I would be grateful for any advice, or pointers to prior code developed for such a purpose. I would prefer to avoid reinventing the wheel if at all possible, but am capable of code development myself (and might possibly be able to give some development work to students). I have a particular interest in exploitation of IBM Cell processors and GPUs, so any suggestions along those lines would be especially welcome.
Many thanks, as always, in advance for your collective wisdom!
Steve Kirk
If you are willing to write a fix and/or compute that
calculates your quantities of interest and exposes
them to the rest of LAMMPS in the standard way
(for output, averaging, etc - see section 4.15 of the
manual), then it is not hard to write a loop in
your input script that does a long run in small
chunks, with an "if" test in the loop that breaks out
when some condition is met. The condition could
involve evaluating a variable that queries your
computes, fix, etc. See the doc page for the "if"
command for a simple example.
The tricky part of your description might be calculating
quantities like cluster connectivity efficiently in parallel.
One rule of thumb is that if you can't do the calculation
"locally", meaning with neighbor list info for atoms
nearby a central atom, then it will be hard to do
in parallel.
Steve
Hello Steve (a Happy 2009 to you!),
If you are willing to write a fix and/or compute that
calculates your quantities of interest and exposes
them to the rest of LAMMPS in the standard way
(for output, averaging, etc - see section 4.15 of the
manual), then it is not hard to write a loop in
your input script that does a long run in small
chunks, with an "if" test in the loop that breaks out
when some condition is met. The condition could
involve evaluating a variable that queries your
computes, fix, etc. See the doc page for the "if"
command for a simple example.
Ok, I will look into the docs more closely. The internal loop construct and conditional look very useful in this application.
The tricky part of your description might be calculating
quantities like cluster connectivity efficiently in parallel.

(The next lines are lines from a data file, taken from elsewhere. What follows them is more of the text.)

(** * CEI scores and stock returns: the notebook's data preparation and tests

    A shallow embedding of [notebooks/cei_stock_analysis.ipynb] (the cells
    that prepare, merge, group and test the data) and of the extraction
    pipeline as the extraction report describes it.

    Conventions of the embedding.
    - A Python [str] is a [string]; one [ascii] stands for one character, so
      the strings covered are those whose characters have code points below
      256.  [len] is [String.length].
    - A missing cell of a pandas frame ([NaN], [None], [NaT]) is [None] of an
      [option]; [pd.isna] is the test for it.
    - A numeric cell ([int64] or [float64]) is an exact rational [Q]: sums and
      floor divisions are the exact ones.
    - Third-party numerics that are not rational functions of their input
      (the sample standard deviation, the square root, the t-test of scipy)
      are parameters of a Section; their float result is a rational or
      missing. *)

From Stdlib Require Import ZArith QArith Qround List Bool Ascii String Lia.
From Stdlib Require Import DecimalString DecimalZ Permutation.
From Stdlib Require Import Sorted.
Import ListNotations.

#[local] Open Scope string_scope.
#[local] Open Scope Z_scope.

(** ** Python primitives used by the notebook *)

Module Py.

(** [str.isspace] on one character, for code points below 256: the ASCII
    controls TAB..CR and FS..US, the space, NEL (0x85) and NBSP (0xA0). *)
Definition isspace (c : ascii) : bool :=
  let n := nat_of_ascii c in
  ((9 <=? n) && (n <=? 13) || (28 <=? n) && (n <=? 32)
   || (n =? 133) || (n =? 160))%nat.

Fixpoint lstrip (s : string) : string :=
  match s with
  | EmptyString => EmptyString
  | String c s' => if isspace c then lstrip s' else s
  end.

Fixpoint rstrip (s : string) : string :=
  match s with
  | EmptyString => EmptyString
  | String c s' =>
      match rstrip s' with
      | EmptyString => if isspace c then EmptyString else String c EmptyString
      | r => String c r
      end
  end.

(** [s.strip()] with no argument. *)
Definition strip (s : string) : string := rstrip (lstrip s).

(** What [strip] leaves and removes, as predicates on strings. *)
Fixpoint all_space (s : string) : bool :=
  match s with
  | EmptyString => true
  | String c s' => isspace c && all_space s'
  end.

Definition starts_with_space (s : string) : bool :=
  match s with
  | EmptyString => false
  | String c _ => isspace c
  end.

Fixpoint ends_with_space (s : string) : bool :=
  match s with
  | EmptyString => false
  | String c EmptyString => isspace c
  | String _ s' => ends_with_space s'
  end.

(** [s[:n]] *)
Definition slice_to (n : nat) (s : string) : string := substring 0 n s.
(** The first record queued comes from the first valid slot. *)
Lemma instructions_first l x rest :
  instructions_of l = x :: rest ->
  exists i n, l !! i = Some n /\ IsValid n = true /\
    x = CInstructionData_new (GetNodeID n) (depends_on_previous n) /\
    forall j m, (j < i)%nat -> l !! j = Some m -> IsValid m = false.
Proof.
  induction l as [|it l IH]; simpl; [discriminate|].
  destruct (IsValid it) eqn:Hv.
  - intros [= <- <-]. exists O, it. repeat split; auto. intros j m Hj. lia.
  - intros H. destruct (IH H) as (i & n & Hi & Hn & Hx & Hfirst).
    exists (S i), n. repeat split; auto.
    intros [|j] m Hj Hm; simpl in Hm.
    + now injection Hm as <-.
    + apply (Hfirst j m); [lia | exact Hm].
Qed.

Lemma edges_closed_spec g :
  edges_closed g = true ->
  forall i n d, m_vNodes g !! i = Some n -> is_Some (m_setEdges n !! d) ->
    HasNode g d = true.
Proof.
  unfold edges_closed. rewrite forallb_forall.
  intros H i n d Hi [w Hw].
  assert (Hin : In n (m_vNodes g)).
  { apply list_elem_of_In. eapply list_elem_of_lookup_2; eauto. }
  specialize (H n Hin). rewrite forallb_forall in H.
  apply (H (d, w)). apply list_elem_of_In. now apply elem_of_map_to_list.
Qed.

(** In the alphabet, the identity one below has the slot one below. *)
Lemma index_of_previous x :
  IsValidNodeID x = true -> IsValidNodeID (x - 1) = true ->
  (GetNodeIndex (x - 1) + 1 = GetNodeIndex x)%N.
Proof.
  intros Hx Hp.
  destruct (index_of_valid _ Hx) as [-> _]. destruct (index_of_valid _ Hp) as [-> _].
  apply valid_id_bounds in Hx, Hp. unfold tolower.
  destruct ((65 <=? x) && (x <=? 90)) eqn:E1;
    destruct ((65 <=? x - 1) && (x - 1 <=? 90)) eqn:E2; lia.
Qed.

One rule of thumb is that if you can't do the calculation
"locally", meaning with neighbor list info for atoms
nearby a central atom, then it will be hard to do
in parallel.
Yes, that's what I suspected. Finding nearby neighbours should be fast due to the preexisting neighbour lists. Assuming that membership of a specific cluster is determined by the centre-of-mass distance from the particle of interest to another particle already labelled as being in a specific cluster is less that some threshold, then one approach might be for all processors to independently calculate partial clusters within their problem subdomain, then merge this information, making sure to check for the possibility of clusters that span more than one subdomain. It seems that it's the merge operation that is the unavoidable non-parallel step, and unfortunately this will probably have to be done at every cluster evaluation, due to drifting of clusters during the simulation (I plan to use the Langevin thermostat with negligible viscosity in these simulations).